The minister said he would tell her all about it in the morning. Just now he thought he had better go up and take off his wet clothes. He declined the ginger tea, and, after removing his boots, went upstairs to his room.
Keziah dipped her pen in the ink and went on with her letter.
“I inclose ten dollars,” she wrote. “It is all I can send you now. More than I ought to afford. Goodness knows why I send anything. You don’t deserve it. But while I live and you do I can’t—”
The minister called from the landing.
“Here is my coat,” he said. “The cuffs and lower part of the sleeves are pretty wet. By the way, the packet came in to-night. They didn’t expect her so soon on account of the fog. There was a passenger aboard whom I think must be that Nathaniel Hammond you told me of.”
Keziah’s pen stopped. The wet coat struck the hall floor with a soft thump. The tick of the clock sounded loud in the room. A sheet of wind-driven rain lashed the windows.
“Did you hear?” called the minister. “I said that Nathaniel Hammond, Captain Eben’s son, came on the packet. I didn’t meet him, but I’m sure it was he. Er—Mrs. Coffin, are you there? Do you hear me?”
The housekeeper laid the pen down beside the unfinished letter.
“Yes,” she said, “I hear you. Good night.”
For minutes she sat there, leaning back in her chair and staring at the wall. Then she rose, went into the hall, picked up the coat, and took it out into the kitchen, where she hung it on the clotheshorse by the cook stove. After a while she returned to the table and took up the pen. Her face in the lamplight looked more tired and grave than ever.
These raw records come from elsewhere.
(** * Groth16 prover core (rapidsnark, [src/groth16.cpp]): a shallow embedding

    The development follows the source file top to bottom:
    - raw 256-bit elements as four 64-bit limbs, their byte image, and the
      GMP limb comparison used by the rejection sampler;
    - the field backend [E.fr] (Montgomery arithmetic modulo the BN254 scalar
      modulus) and the multi-scalar multiplication, written from the spec
      since their code is not in the source file; the curve operations and
      the FFT engine as an interface ([Engine]), the prover being a template
      over it;
    - [Prover::prove], phase by phase, with arrays as lists accessed through
      bounds-checked [load]/[store] (an access outside the buffer is
      undefined behaviour in C++, rendered as [None]);
    - [Proof::toJsonStr] and [Proof::toJson].

    Unsigned 32-bit arithmetic is written with its wrap-around ([wrap32]).
    The [tbb::parallel_for] loops are rendered as sequential loops in index
    order; the order independence of the one racy loop (the coefficient
    scatter) is a theorem below rather than an assumption. *)

From Stdlib Require Import ZArith Lia String Ascii.
From Stdlib Require Import DecimalString.
From coqutil Require Import Byte.
From stdpp Require Import base option list.

Local Open Scope Z_scope.

(** ** Machine integers and bytes *)

Definition wrap32 (z : Z) : Z := z mod 2 ^ 32.
Definition wrap64 (z : Z) : Z := z mod 2 ^ 64.

(** The integer held by a run of bytes, least significant byte first. *)
Fixpoint le_decode (bs : list byte) : Z :=
  match bs with
  | [] => 0
  | b :: rest => byte.unsigned b + 256 * le_decode rest
  end.

(** The [n] low bytes of [z], least significant byte first. *)
Fixpoint le_encode (n : nat) (z : Z) : list byte :=
  match n with
  | O => []
  | S k => byte.of_Z z :: le_encode k (z / 256)
  end.

(** ** Raw field elements

    [FrRawElement] is [uint64_t[Fr_N64]] with [Fr_N64 = 4], least significant
    limb first; [FrElement] wraps it in the field [v]. The base field of the
    curve uses the same layout ([F1Element]). *)

Definition Fr_N64 : nat := 4.

Record FrRawElement := mkRaw { limb0 : Z; limb1 : Z; limb2 : Z; limb3 : Z }.

Record FrElement := mkFr { v : FrRawElement }.

Definition limbs (x : FrRawElement) : list Z :=
  [limb0 x; limb1 x; limb2 x; limb3 x].

(** [sizeof(FrElement)]: four 8-byte limbs. *)
Definition sizeof_FrElement : Z := 32.

(** The 32 bytes of an element as they lie in memory (little-endian host). *)
Definition raw_bytes (x : FrRawElement) : list byte :=
  le_encode 8 (limb0 x) ++ le_encode 8 (limb1 x) ++
  le_encode 8 (limb2 x) ++ le_encode 8 (limb3 x).

Definition Fr_bytes (x : FrElement) : list byte := raw_bytes (v x).

(** The integer those 32 bytes encode: what a consumer of
    [(uint8_t* )&x, sizeof(x)] reads. *)
Definition raw_val (x : FrRawElement) : Z :=
  wrap64 (limb0 x) + 2 ^ 64 * wrap64 (limb1 x) +
  2 ^ 128 * wrap64 (limb2 x) + 2 ^ 192 * wrap64 (limb3 x).

Definition Fr_val (x : FrElement) : Z := raw_val (v x).

(** Storing a 256-bit integer into four limbs. *)
Definition raw_of_Z (z : Z) : FrRawElement :=
  mkRaw (wrap64 z) (wrap64 (z / 2 ^ 64)) (wrap64 (z / 2 ^ 128))
        (wrap64 (z / 2 ^ 192)).

Definition Fr_of_Z (z : Z) : FrElement := mkFr (raw_of_Z z).

(** Filling an element from 32 bytes of memory, as [randombytes_buf(&r, 32)]
    does: limb [k] is bytes [8k .. 8k+7]. *)
Definition raw_of_bytes (bs : list byte) : FrRawElement :=
  mkRaw (le_decode (take 8 bs))
        (le_decode (take 8 (drop 8 bs)))
        (le_decode (take 8 (drop 16 bs)))
        (le_decode (take 8 (drop 24 bs))).

(** A buffer of elements seen through a [uint8_t*]. *)
Definition Fr_buf_bytes (buf : list FrElement) : list byte :=
  concat (map Fr_bytes buf).

(** An element whose limbs all fit 64 bits. *)
Definition limbs_ok (x : FrRawElement) : Prop :=
  0 <= limb0 x < 2 ^ 64 /\ 0 <= limb1 x < 2 ^ 64 /\
  0 <= limb2 x < 2 ^ 64 /\ 0 <= limb3 x < 2 ^ 64.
It was a long time before John Ellery fell asleep. He had much to think of—of the morrow, of the talk his rash visit to the chapel would cause, of the explanation he must make to Captain Elkanah and the rest. But the picture that was before his closed eyes as he lay there was neither of Captain Elkanah nor the parish committee; it was that of a girl, with dark hair and a slim, graceful figure, standing in a lighted doorway and peering out into the rain.